Urgent Museum Notice

Art Fix Friday: October 2, 2020

Blog Category:  Art Fix Friday
A black-and-white photograph of a light-skinned adult woman holding a newspaper with news about World War II. She wears a coat and her short, curly hair is caught in the wind.

After a six-month COVID-19 delay, Artemisia, a landmark retrospective exhibition of the work of 17th-century artist Artemisia Gentileschi, opens tomorrow at London’s National Gallery. The exhibition brings together 30 of the artist’s paintings in “a heroic act of resurrection by curator Letizia Treves.”

Against a dark black and brown background, a light skinned woman in a red dress with wavy reddish-brown hair wears a white cloth and gold crown around her head. Her right hand clutches a palm while her left grazes a spiked breaking wheel. She stares straight at the viewer.
Artemisia Gentileschi, Self Portrait as Saint Catherine of Alexandria, 1615–17; Courtesy of the National Gallery, London

A pioneering painter in an age that dismissed women artists, Gentileschi “claimed women’s resistance of sexual oppression as a legitimate subject of art.” A feature in the New Yorker examines new scholarship that rejects the idea that her work was solely defined by her status as a rape survivor and instead advocates for celebrating “her rich harnessing of motherhood, passion, and ambition.”

Front-Page Femmes

The Helen Frankenthaler Foundation will disperse $1.5 million in COVID-19 relief grants to artists and small art museums this fall.

American Craft Council Fellow Sonya Clark discusses her artistic practice and what she’s reading right now.

Artsy profiles Turkish female artists demanding political action in response to the country’s rising domestic violence and femicide.

The Guardian reviews Nalini Malani’s exhibition Can You Hear Me?, which features flickering digital animations that bombard viewers with imagery of nationalism, contagion, and violence.

Thresholds podcast interviews poet Natalie Diaz about her recent collection, Postcolonial Love Poem.

David Zwirner has selected Ebony L. Haynes to head a new gallery and curatorial program in Manhattan, led by an all-Black staff.
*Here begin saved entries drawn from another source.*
(* ===== verification/HammerCrc.v ===== *)
(** * HammerCrc: the checksums of the on-disk structures (src/sys/vfs/hammer/hammer_crc.h)

    Volumes of version 7 and later use the iSCSI CRC, older ones the plain CRC-32; the
    test functions of a version-7 volume also accept the old checksum, because upgraded
    file systems keep it until the structure is rewritten.  A structure with an embedded
    checksum is an instance of [Checksummed]: how its checksum is computed ([crc_get]),
    where it is stored, and that the computation does not look at that field.  The
    set and test functions of the header are written once over the interface; the theorems
    say that setting makes the test succeed, also after an upgrade to version 7, and that
    a structure damaged inside a four-byte window fails it. *)

From S2P Require Import Prelude Crc32 HammerDisk Layout.

Definition HAMMER_VOL_VERSION_SIX : Z := 6.
Definition HAMMER_VOL_VERSION_SEVEN : Z := 7.

(** [addr] is the address of [buf]. *)
Definition hammer_datacrc (vol_version addr : Z) (buf : bytes) (size : Z) : option Z :=
  if bool_decide (HAMMER_VOL_VERSION_SEVEN <= vol_version)
  then iscsi_crc32 addr buf size else crc32 buf size.

Definition hammer_datacrc_ext (vol_version addr : Z) (buf : bytes) (size ocrc : Z) : option Z :=
  if bool_decide (HAMMER_VOL_VERSION_SEVEN <= vol_version)
  then iscsi_crc32_ext addr buf size ocrc else crc32_ext buf size ocrc.

(** ** Structures with an embedded checksum *)

Class Checksummed (A : Type) `{OnDisk A} := {
  crc_get : Z -> Z -> A -> option Z;
  crc_field : A -> Z;
  set_crc_field : A -> Z -> A;
  crc_get_some : forall v addr a, valid a -> exists c, crc_get v addr a = Some c /\ in_u 32 c;
  crc_get_addr : forall v addr addr' a, valid a -> crc_get v addr a = crc_get v addr' a;
  crc_get_set : forall v addr a c, valid a -> in_u 32 c ->
    crc_get v addr (set_crc_field a c) = crc_get v addr a;
  crc_field_set : forall a c, crc_field (set_crc_field a c) = c;
  set_crc_valid : forall a c, valid a -> in_u 32 c -> valid (set_crc_field a c);
  crc_get_old : forall v v' addr a, v < HAMMER_VOL_VERSION_SEVEN ->
    v' < HAMMER_VOL_VERSION_SEVEN -> crc_get v addr a = crc_get v' addr a;
}.

(** [x->crc = hammer_crc_get_X(vol_version, x)] *)
Definition crc_set {A} `{Checksummed A} (vol_version addr : Z) (a : A) : option A :=
  c ← crc_get vol_version addr a; Some (set_crc_field a c).

(** [hammer_crc_test_X]: the checksum of the volume's version, then the old one. *)
Definition crc_test {A} `{Checksummed A} (vol_version addr : Z) (a : A) : option bool :=
  c ← crc_get vol_version addr a;
  if bool_decide (crc_field a = c) then Some true
  else if bool_decide (HAMMER_VOL_VERSION_SEVEN <= vol_version)
  then
    c6 ← crc_get HAMMER_VOL_VERSION_SIX addr a;
    Some (bool_decide (crc_field a = c6))
  else Some false.

(** ** The structures of the header *)

Definition HAMMER_BLOCKMAP_CRCSIZE : Z := Z.of_nat (offsetof hammer_blockmap 5).
Definition HAMMER_LAYER1_CRCSIZE : Z := Z.of_nat (offsetof hammer_blockmap_layer1 4).
Definition HAMMER_LAYER2_CRCSIZE : Z := Z.of_nat (offsetof hammer_blockmap_layer2 5).
Definition HAMMER_VOL_CRCSIZE1 : Z := Z.of_nat (offsetof hammer_volume_ondisk 12).
Definition HAMMER_VOL_CRCSIZE2 : Z :=
  Z.of_nat (sizeof hammer_volume_ondisk) - HAMMER_VOL_CRCSIZE1 - 4.
Definition HAMMER_BTREE_CRCSIZE : Z := Z.of_nat (sizeof hammer_node_ondisk) - 4.
Definition HAMMER_FIFO_HEAD_CRCOFF : Z := Z.of_nat (offsetof hammer_fifo_head 4).

Definition hammer_crc_get_blockmap (vol_version addr : Z) (blockmap : hammer_blockmap) : option Z :=
  hammer_datacrc vol_version addr (encode blockmap) HAMMER_BLOCKMAP_CRCSIZE.
Definition hammer_crc_get_layer1 (vol_version addr : Z) (layer1 : hammer_blockmap_layer1) : option Z :=
  hammer_datacrc vol_version addr (encode layer1) HAMMER_LAYER1_CRCSIZE.
Definition hammer_crc_get_layer2 (vol_version addr : Z) (layer2 : hammer_blockmap_layer2) : option Z :=
  hammer_datacrc vol_version addr (encode layer2) HAMMER_LAYER2_CRCSIZE.
Definition hammer_crc_get_volume (vol_version addr : Z) (ondisk : hammer_volume_ondisk) : option Z :=
  c1 ← hammer_datacrc vol_version addr (encode ondisk) HAMMER_VOL_CRCSIZE1;
  c2 ← hammer_datacrc vol_version (addr + HAMMER_VOL_CRCSIZE1 + 4)
         (drop (Z.to_nat HAMMER_VOL_CRCSIZE1 + 4) (encode ondisk)) HAMMER_VOL_CRCSIZE2;
  Some (c1 .^ c2).
Definition hammer_crc_get_btree (vol_version addr : Z) (node : hammer_node_ondisk) : option Z :=
  hammer_datacrc vol_version (addr + 4) (drop 4 (encode node)) HAMMER_BTREE_CRCSIZE.

(** The FIFO head covers [bytes] bytes of memory, the head itself included. *)
Definition hammer_crc_get_fifo_head (vol_version addr : Z) (mem : bytes) (nbytes : Z) : option Z :=
  c1 ← hammer_datacrc vol_version addr mem HAMMER_FIFO_HEAD_CRCOFF;
  c2 ← hammer_datacrc vol_version (addr + Z.of_nat (sizeof hammer_fifo_head))
         (drop (sizeof hammer_fifo_head) mem) (nbytes - Z.of_nat (sizeof hammer_fifo_head));
  Some (c1 .^ c2).

(** [hammer_crc_get_leaf]: inode data is not covered past [ctime .. ext]. *)
Definition HAMMER_RECTYPE_INODE : Z := 1.
Definition HAMMER_INODE_CRCSIZE : Z := Z.of_nat (offsetof hammer_inode_data 16).
Definition hammer_crc_get_leaf (vol_version addr : Z) (data : bytes) (leaf : hammer_btree_leaf_elm)
    : option Z :=
  if bool_decide (leaf_data_len leaf = 0) then Some 0
  else if bool_decide (be_rec_type (leaf_base leaf) = HAMMER_RECTYPE_INODE) then
    if bool_decide (leaf_data_len leaf = Z.of_nat (sizeof hammer_inode_data))
    then hammer_datacrc vol_version addr data HAMMER_INODE_CRCSIZE
    else Some 0
  else hammer_datacrc vol_version addr data (u64 (leaf_data_len leaf)).

(** ** The checksum of a byte string, as a function *)

Definition datacrc_spec (v : Z) (bs : bytes) : Z :=
  if bool_decide (HAMMER_VOL_VERSION_SEVEN <= v) then crc32c_spec bs else crc32_spec bs.

Lemma hammer_datacrc_app v addr bs rest :
  bytes_ok bs -> in_u 32 (Z.of_nat (length bs)) ->
  hammer_datacrc v addr (bs ++ rest) (Z.of_nat (length bs)) = Some (datacrc_spec v bs).
Proof.
  intros. unfold hammer_datacrc, datacrc_spec. case_bool_decide;
    [by apply iscsi_crc32_ref_eq|by apply crc32_ref_eq].
Qed.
Hyperallergic previews Wings of Change, Billie Zangewa’s new exhibition of silk collages that explore Black domestic intimacy.

In a grey modern kitchen, a dark skinned mother stands beside her son, who is seated with a pen and paper in his hands. Behind them, an orchid sits on the counter and a small blue pot sits on the stove.
Billie Zangewa, Heart of the Home, 2020; Photo by Lehmann Maupin; ©Billie Zangewa

Marvel announces that Iman Vellani will star as Ms. Marvel/Pakistani American Kamala Khan, their first Muslim teenage superhero, in a forthcoming Disney+ adaptation.

Hyperallergic interviews curator and producer Lumi Tan, who has worked at the multidisciplinary art space Kitchen for more than a decade.

ARTnews interviews Tomashi Jackson about her exhibition Love Rollercoaster, the history of voter suppression, and recent attacks on voting rights.

Hyperallergic reviews director Sophia Nahil Allison’s new short documentary, a tribute to Latasha Harlins, whose 1991 murder was one of the catalysts of the Los Angeles uprising the following year.

Ulrike Müller, an Austrian painter best known for her abstract works about queerness and feminism, has won the 2020 Prize of the Böettcherstraße in Bremen.

The Great Women Artists podcast interviews painter Chloe Wise about her focus on our “consumer-culture-obsessed and hyper-sanitized world.”

Artnet interviews curator Legacy Russell about her new book, Glitch Feminism: A Manifesto, which explores gender, technology, and identity.

The Paris Review’s “Feminize Your Canon” series highlights the work of Alice Dunbar-Nelson, her intense marriage, and her activism.

Shows We Want to See

At Britain’s Blenheim Palace—the birthplace of Winston Churchill—artist Cecily Brown’s new solo show features paintings that respond to the palace’s history. In an interview with the Guardian, Brown said, “Blenheim Palace seems the perfect situation in which to display images of a broken country, conflicted about its future and its place in the world.” On view through January 3, 2021.

In a large palace room, a woman gazes up at a floor-to-ceiling mural. In it, a skeleton with its right hand raised, rides on a skinny, deformed white horse in the middle of four panels. Abstract light-skinned human figures sit around the horse’s feet, some lounging and speaking amongst themselves. Streaks of gold, green, and teal surround the figures.
Cecily Brown, The Triumph of Death, 2020; Photo by Alicia Canter for the Guardian; ©Cecily Brown

Hiba Schahbaz’s Dreaming is open at De Buck Gallery, New York. The exhibition features large-scale figurative oil paintings that explore “themes of self-healing, emotional journey, spirituality, and the desire to create safe and nurturing spaces for women to feel seen and represented.” On view through October 10.